When using lazy loading the node and its parent might not be loaded in the tree. In that case, you need to use the update action with the node and its parent as update list and set focusNodeID. The widget will load the new nodes and expand it. To make it visible, any parent needs to be expanded as well. That is why you will need to pass the parent IDs as well in expandItemIDs to expand the parents. With lazy loading, be sure to return the parents in your update set as well. This can be a little challenging to get right. Again, check the demo, it has this logic in place.
Reacting to events
The widget uses normal actions to respond to events:
- Renaming a node, if allowed in the widget property
- Selection changed, this also includes clicking a node as that selects it.
- Missing nodes, used for lazy loading
- Node dropped elsewhere in the tree.
Set the action to call a microflow. In each microflow, deal with the event data and update the DataChangedDate in the context object to make the widget call the service. In the service microflow return the appropriate response.
Try the demo! Getting drag/drop to work properly really is an advanced usecase.
When allowing users to reorder nodes by dragging them between other nodes, you will need to keep track of the node sequence in a parent.
The drop info data
The user may drop one or more nodes on another node or between nodes. Dropping a node onto another node makes it a child node. Dropping nodes between other nodes makes them siblings.

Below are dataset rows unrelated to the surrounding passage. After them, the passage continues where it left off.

(* ===== verification/Smbios.v ===== *)
(** * SMBIOS tables: src/firmware/smbios.c

    The entry point and the table of structures that describe the machine.
    Pointers are those of Firmware.v; inside the table a pointer is an offset.
    The fields of [smbios_info_t] are in three records: the header, the counts,
    and the eight arrays of characters. *)

From Stdlib Require Import String.
From S2P Require Import Prelude Buffer Firmware Bootinfo.

#[local] Open Scope Z_scope.

Definition SMBIOS2_MIN_SIZE : Z := 31.
Definition SMBIOS3_MIN_SIZE : Z := 24.
Definition SMBIOS_TEXT_MAX : Z := 64.
Definition SMBIOS_MAX_TABLE_SIZE : Z := 1024 * 1024.

Record smbios_counts := Counts {
  parsed_structures : Z; bios_structures : Z; system_structures : Z; baseboard_structures : Z; processor_structures : Z;
  memory_device_structures : Z; populated_memory_devices : Z; installed_memory_mib : Z; maximum_memory_speed_mhz : Z;
}.

Record smbios_texts := Texts {
  bios_vendor : list Z; bios_version : list Z; system_manufacturer : list Z; system_product : list Z;
  system_version : list Z; system_serial : list Z; baseboard_manufacturer : list Z; baseboard_product : list Z;
}.

Record smbios_info := Info {
  available : Z; entry_point_64 : Z; major : Z; minor : Z; document_revision : Z;
  table_address : Z; table_size : Z; announced_structures : Z;
  counts : smbios_counts; texts : smbios_texts;
}.

Definition no_counts : smbios_counts := Counts 0 0 0 0 0 0 0 0 0.
Definition no_text : list Z := replicate (Z.to_nat SMBIOS_TEXT_MAX) 0.
Definition no_texts : smbios_texts := Texts no_text no_text no_text no_text no_text no_text no_text no_text.
Definition no_info : smbios_info := Info 0 0 0 0 0 0 0 0 no_counts no_texts.

Definition checksum_valid (data : pointer) (length : Z) : option bool :=
  sum ← byte_sum data length; Some (sum =? 0).

Definition mapped_range (address length : Z) : bool :=
  (0x1000 <=? address) && negb (length =? 0) && (address <? MVH_BOOTINFO_IDENTITY_LIMIT) &&
  (length <=? MVH_BOOTINFO_IDENTITY_LIMIT - address).

(** ** Texts *)

Definition printable (value : Z) : Z := if (0x20 <=? value) && (value <=? 0x7E) then value else 63.

Definition copy_text (output : list Z) (text : pointer) (length : Z) : option (list Z) :=
  let count := if SMBIOS_TEXT_MAX <=? length then SMBIOS_TEXT_MAX - 1 else length in
  output ← for_loop (Z.to_nat count) 0 (fun index output => value ← text index; wr output index (printable value)) output;
  wr output count 0.

(** [while (cursor < end && *cursor != 0) cursor++] *)
Definition skip_text (p : pointer) (end_ cursor : Z) : option Z :=
  while_loop (S (Z.to_nat (end_ - cursor))) (fun cursor =>
    if cursor <? end_ then c ← p cursor; Some (if negb (c =? 0) then inl (cursor + 1) else inr cursor) else Some (inr cursor)) cursor.

Definition string_step (output : list Z) (p : pointer) (end_ wanted : Z) (st : Z * Z) : option (Z * Z + list Z) :=
  let '(cursor, current_index) := st in
  if cursor <? end_ then
    c ← p cursor;
    if negb (c =? 0) then
      let start := cursor in
      cursor ← skip_text p end_ cursor;
      if current_index =? wanted then output ← copy_text output (plus p start) (u32 (cursor - start)); Some (inr output)
      else Some (inl (if cursor <? end_ then cursor + 1 else cursor, u8 (current_index + 1)))
    else Some (inr output)
  else Some (inr output).

Definition copy_structure_string (output : list Z) (p : pointer) (strings end_ wanted : Z) : option (list Z) :=
  output ← wr output 0 0;
  if wanted =? 0 then Some output else
  while_loop (S (Z.to_nat (end_ - strings))) (string_step output p end_ wanted) (strings, 1).

(** ** The entry point *)

Definition smbios_validate_entry_blob (data : option pointer) (size : Z) (result : option smbios_info) : option (option smbios_info * Z) :=
  match data, result with
  | Some bytes, Some _ =>
    let finish := fun r =>
      Some (Some r, if (major r =? 0) || (table_size r =? 0) || (SMBIOS_MAX_TABLE_SIZE <? table_size r) || (table_address r =? 0) then -1 else 0) in
    three ← (if SMBIOS3_MIN_SIZE <=? size then equal_text bytes 0 (chars "_SM3_"%string) else Some false);
    if three : bool then
      length ← bytes 6;
      if (length <? SMBIOS3_MIN_SIZE) || (size <? length) then Some (Some no_info, -1) else
      ok ← checksum_valid bytes length;
      if negb ok then Some (Some no_info, -1) else
      v_major ← bytes 7; v_minor ← bytes 8; v_document ← bytes 9; v_size ← load32 bytes 12; v_address ← load64 bytes 16;
      finish (Info 0 1 v_major v_minor v_document v_address v_size 0 no_counts no_texts)
    else
    two ← (if SMBIOS2_MIN_SIZE <=? size then equal_text bytes 0 (chars "_SM_"%string) else Some false);
    if two : bool then
      length ← bytes 5;
      if (length <? SMBIOS2_MIN_SIZE) || (size <? length) then Some (Some no_info, -1) else
      ok ← checksum_valid bytes length;
      if negb ok then Some (Some no_info, -1) else
      ok ← equal_text (plus bytes 16) 0 (chars "_DMI_"%string);
      if negb ok then Some (Some no_info, -1) else
      ok ← checksum_valid (plus bytes 16) 15;
      if negb ok then Some (Some no_info, -1) else
      v_major ← bytes 6; v_minor ← bytes 7; v_size ← load16 bytes 22; v_address ← load32 bytes 24; v_count ← load16 bytes 28;
      finish (Info 0 0 v_major v_minor 0 v_address v_size v_count no_counts no_texts)
    else Some (Some no_info, -1)
  | _, _ => Some (result, -1)
  end.

(** ** Structures *)

Definition bump_parsed (c : smbios_counts) : smbios_counts :=
  let '(Counts n b s bb p m pm mib mhz) := c in Counts (u32 (n + 1)) b s bb p m pm mib mhz.
Definition bump_bios (c : smbios_counts) : smbios_counts :=
  let '(Counts n b s bb p m pm mib mhz) := c in Counts n (u32 (b + 1)) s bb p m pm mib mhz.
Definition bump_system (c : smbios_counts) : smbios_counts :=
  let '(Counts n b s bb p m pm mib mhz) := c in Counts n b (u32 (s + 1)) bb p m pm mib mhz.
Definition bump_baseboard (c : smbios_counts) : smbios_counts :=
  let '(Counts n b s bb p m pm mib mhz) := c in Counts n b s (u32 (bb + 1)) p m pm mib mhz.
Definition bump_processor (c : smbios_counts) : smbios_counts :=
  let '(Counts n b s bb p m pm mib mhz) := c in Counts n b s bb (u32 (p + 1)) m pm mib mhz.

Definition parse_memory_device (structure : pointer) (length : Z) (c : smbios_counts) : option smbios_counts :=
  let '(Counts n b s bb p m pm mib mhz) := c in
  let m := u32 (m + 1) in
  if length <? 14 then Some (Counts n b s bb p m pm mib mhz) else
  size ← load16 structure 12;
  if (size =? 0) || (size =? 0xFFFF) then Some (Counts n b s bb p m pm mib mhz) else
  size_mib ← (if (size =? 0x7FFF) && (32 <=? length) then v ← load32 structure 28; Some (v &&& 0x7FFFFFFF)
              else if negb (size &&& 0x8000 =? 0) then Some ((size &&& 0x7FFF) / 1024) else Some size);
  let mib := if mib <=? U64_MAX - size_mib then u64 (mib + size_mib) else mib in
  speed ← (if 23 <=? length then load16 structure 21 else Some 0);
  Some (Counts n b s bb p m (u32 (pm + 1)) mib (if mhz <? speed then speed else mhz)).

(** The texts of one structure; [strings] and [cursor] bound its strings. *)
Definition structure_texts (bytes : pointer) (offset type length strings cursor : Z) (t : smbios_texts) : option smbios_texts :=
  let copy := fun output field => wanted ← bytes (offset + field); copy_structure_string output bytes strings cursor wanted in
  let '(Texts bv bver sm sp sv ss bm bp) := t in
  if (type =? 0) && (6 <=? length) then
    bv ← copy bv 4; bver ← copy bver 5; Some (Texts bv bver sm sp sv ss bm bp)
  else if (type =? 1) && (8 <=? length) then
    sm ← copy sm 4; sp ← copy sp 5; sv ← copy sv 6; ss ← copy ss 7; Some (Texts bv bver sm sp sv ss bm bp)
  else if (type =? 2) && (6 <=? length) then
    bm ← copy bm 4; bp ← copy bp 5; Some (Texts bv bver sm sp sv ss bm bp)
  else Some t.

Definition structure_counts (structure : pointer) (type length : Z) (c : smbios_counts) : option smbios_counts :=
  if type =? 0 then Some (bump_bios c) else
  if type =? 1 then Some (bump_system c) else
  if type =? 2 then Some (bump_baseboard c) else
  if type =? 4 then Some (bump_processor c) else
  if type =? 17 then parse_memory_device structure length c else Some c.

(** [while (cursor + 1 < end && !(cursor[0] == 0 && cursor[1] == 0)) cursor++] *)
Definition skip_strings (bytes : pointer) (size cursor : Z) : option Z :=
  while_loop (S (Z.to_nat (size - cursor))) (fun cursor =>
    if cursor + 1 <? size then
      c0 ← bytes cursor;
      if negb (c0 =? 0) then Some (inl (cursor + 1)) else
      c1 ← bytes (cursor + 1); Some (if negb (c1 =? 0) then inl (cursor + 1) else inr cursor)
    else Some (inr cursor)) cursor.

(** The state is the offset and the result; the loop ends with the result and
    [found_end], or fails ([None]). *)
Definition table_step (bytes : pointer) (size announced : Z) (st : Z * smbios_info)
  : option (Z * smbios_info + smbios_info * option bool) :=
  let '(offset, r) := st in
  if u32 (offset + 4) <=? size then
    let structure := plus bytes offset in
    type ← structure 0; length ← structure 1;
    if (length <? 4) || (size - offset <? length) then Some (inr (r, None)) else
    let strings := offset + length in
    cursor ← skip_strings bytes size strings;
    if size <=? cursor + 1 then Some (inr (r, None)) else
    c ← structure_counts structure type length (bump_parsed (counts r));
    t ← structure_texts bytes offset type length strings cursor (texts r);
    let r := Info (available r) (entry_point_64 r) (major r) (minor r) (document_revision r) (table_address r) (table_size r)
               (announced_structures r) c t in
    if type =? 127 then Some (inr (r, Some true)) else
    if negb (announced =? 0) && (announced <? parsed_structures c) then Some (inr (r, None)) else
    Some (inl (u32 (cursor + 2), r))
  else Some (inr (r, Some false)).

Definition smbios_parse_table_blob (data : option pointer) (size announced : Z) (result : option smbios_info)
  : option (option smbios_info * Z) :=
  match data, result with
  | Some bytes, Some r =>
    if (size <? 6) || (SMBIOS_MAX_TABLE_SIZE <? size) then Some (result, -1) else
    '(r, found_end) ← while_loop (S (Z.to_nat size)) (table_step bytes size announced) (0, r);
    Some (Some r, match found_end with
                  | None => -1
                  | Some found_end =>
                    if negb found_end && (announced =? 0) then -1 else
                    if negb (announced =? 0) && negb (parsed_structures (counts r) =? announced) then -1 else 0
                  end)
  | _, _ => Some (result, -1)
  end.

(** ** Initialisation and discovery *)

(** The size of the entry point, from its length byte; [None] is not one. *)
Definition entry_size (entry : pointer) : option (option Z) :=
  three ← equal_text entry 0 (chars "_SM3_"%string);
  if three : bool then n ← entry 6; Some (Some n) else
  two ← equal_text entry 0 (chars "_SM_"%string);
  if two : bool then n ← entry 5; Some (Some n) else Some None.

(** The new value of [current] and the status; [parsed] is what the local
    variable of that name holds before. *)
Definition smbios_init (m : pointer) (entry_address : Z) (parsed : smbios_info) : option (smbios_info * Z) :=
  if negb (mapped_range entry_address 16) then Some (no_info, -1) else
  let entry := plus m entry_address in
  n ← entry_size entry;
  match n with
  | None => Some (no_info, -1)
  | Some size =>
    if negb (mapped_range entry_address size) then Some (no_info, -1) else
    '(parsed, code) ← smbios_validate_entry_blob (Some entry) size (Some parsed);
    if negb (code =? 0) then Some (no_info, -1) else
    parsed ← parsed;
    if negb (mapped_range (table_address parsed) (table_size parsed)) then Some (no_info, -1) else
    '(parsed, code) ← smbios_parse_table_blob (Some (plus m (table_address parsed))) (table_size parsed) (announced_structures parsed) (Some parsed);
    if negb (code =? 0) then Some (no_info, -1) else
    r ← parsed;
    Some (Info 1 (entry_point_64 r) (major r) (minor r) (document_revision r) (table_address r) (table_size r) (announced_structures r)
            (counts r) (texts r), 0)
  end.

Definition smbios_discover_entry (m : pointer) (parsed : smbios_info) : option Z :=
  r ← for_break (Z.to_nat ((0x100000 - 32 - 0xF0000) / 16 + 1)) 0 (fun index parsed =>
        let address := 0xF0000 + 16 * index in
        let entry := plus m address in
        n ← entry_size entry;
        match n with
        | None => Some (inl parsed)
        | Some size =>
          if (16 <=? size) && (size <=? 64) && (address + size <=? 0x100000) then
            '(r, code) ← smbios_validate_entry_blob (Some entry) size (Some parsed);
            parsed ← r;
            Some (if code =? 0 then inr address else inl parsed)
          else Some (inl parsed)
        end) parsed;
  Some (match r with inl _ => 0 | inr address => address end).

(** ** Self test *)

Definition set_checksum (data : list Z) (start length offset : Z) : option (list Z) :=
  data ← wr data (start + offset) 0;
  sum ← byte_sum (plus (rd data) start) length;
  wr data (start + offset) (u8 (0 - sum)).

Definition test_entry : list Z := chars "_SM3_"%string ++ [0; SMBIOS3_MIN_SIZE; 3; 6; 0; 0; 0; 16; 0; 0; 0; 0; 0x20; 0; 0; 0; 0; 0; 0].
Definition test_entry2 : list Z :=
  chars "_SM_"%string ++ [0; SMBIOS2_MIN_SIZE; 2; 8; 0; 0; 0; 0; 0; 0; 0; 0] ++ chars "_DMI_"%string ++ [0; 16; 0; 0; 0x20; 0; 0; 1; 0; 0].
Definition test_table (length : Z) : list Z := [127; length] ++ replicate 14 0.

Definition smbios_self_test (parsed : smbios_info) : option Z :=
  entry ← set_checksum test_entry 0 SMBIOS3_MIN_SIZE 5;
  '(r, code) ← smbios_validate_entry_blob (Some (rd entry)) SMBIOS3_MIN_SIZE (Some parsed);
  parsed ← r;
  if negb (code =? 0) || negb (major parsed =? 3) || negb (table_size parsed =? 16) then Some (-1) else
  '(r, code) ← smbios_parse_table_blob (Some (rd (test_table 4))) 16 0 (Some parsed);
  parsed ← r;
  if negb (code =? 0) || negb (parsed_structures (counts parsed) =? 1) then Some (-1) else
  b ← rd entry 5; entry ← wr entry 5 (u8 (b + 1));
  '(r, code) ← smbios_validate_entry_blob (Some (rd entry)) SMBIOS3_MIN_SIZE (Some parsed);
  parsed ← r;
  if code =? 0 then Some (-1) else
  entry2 ← set_checksum test_entry2 16 15 5;
  entry2 ← set_checksum entry2 0 SMBIOS2_MIN_SIZE 4;
  '(r, code) ← smbios_validate_entry_blob (Some (rd entry2)) SMBIOS2_MIN_SIZE (Some parsed);
  parsed ← r;
  if negb (code =? 0) || negb (entry_point_64 parsed =? 0) || negb (major parsed =? 2) || negb (announced_structures parsed =? 1) then Some (-1) else
  '(r, code) ← smbios_parse_table_blob (Some (rd (test_table 3))) 16 0 (Some parsed);
  Some (if negb (code =? 0) then 0 else -1).

Lemma smbios_self_test_passes parsed : smbios_self_test parsed = Some 0.
Proof. by vm_compute. Qed.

The information provided by the library varies on where the user dropped the node(s). The library returns a JSON structure, for which ReactComplexTree.IMM_DropInfo is available. It parses it into entity ReactComplexTree.DropInfo so you can access the info.
When dropping nodes onto another node, only the TargetItem is used, this is the ID of the drop target node. In the demo, the nodes are added as new nodes to the target, at the end of the child list if the node already had child nodes.
When dropping nodes between other nodes, it gets more complicated as the user wanted the nodes to be placed between other nodes. We now need to use ParentItem of the DropInfo to get the parent where the new nodes need to be inserted as child nodes. If the user dropped the nodes at the top of the child list, LinePosition in the DropInfo will be set to top.
The demo handles this by keeping track of a ChildSeqNbr value for each node. When adding nodes to the top of the list, the other nodes get a new sequence number. When dropping between other nodes, the nodes that need to move out of the way get a higher sequence number to make room for the dropped nodes.
This was one of the most complicated cases to get right. Check microflow ACT_UserContext_OnDrop and its subflows in the demo app to get the hang of this.
Restricting where to drop
When enabling drag/drop on the widget, by default any node can be dropped on or between any other node. Usually that is not desirable.
In the service response, for each node the dragType and the acceptDragTypes can be returned. The drag type indicates which type a node is, this depends on your application logic. In the demo, Environment is used for the Client and Server nodes. The child nodes all have drag type Tool. The root node only accepts nodes with Environment, the Environment nodes only accept Tool nodes. Now the user cannot drag a Tool node to the root.
Nodes without a value for acceptDragTypes accept any node. To prevent a node from receiving any drops, set a value for acceptDragTypes that is not used anywhere. The value None would work nicely, as long as you really don't use that for a drag type!
In the demo the drag types are just strings to allow testing. In real life situations, you can use an enumeration for the drag types. This prevents typo's. Use getKey to put them in the service response.
The widget does not include any CSS. Styling is done using the styling in the ReactComplexTree module.
Frequently Asked Questions
- Q: Why does the widget only support a REST service for data retrieval?
- A: The service call from the widget allows full control when data gets retrieved. Also loading large datasets through a datasource can cause performance issues in the client.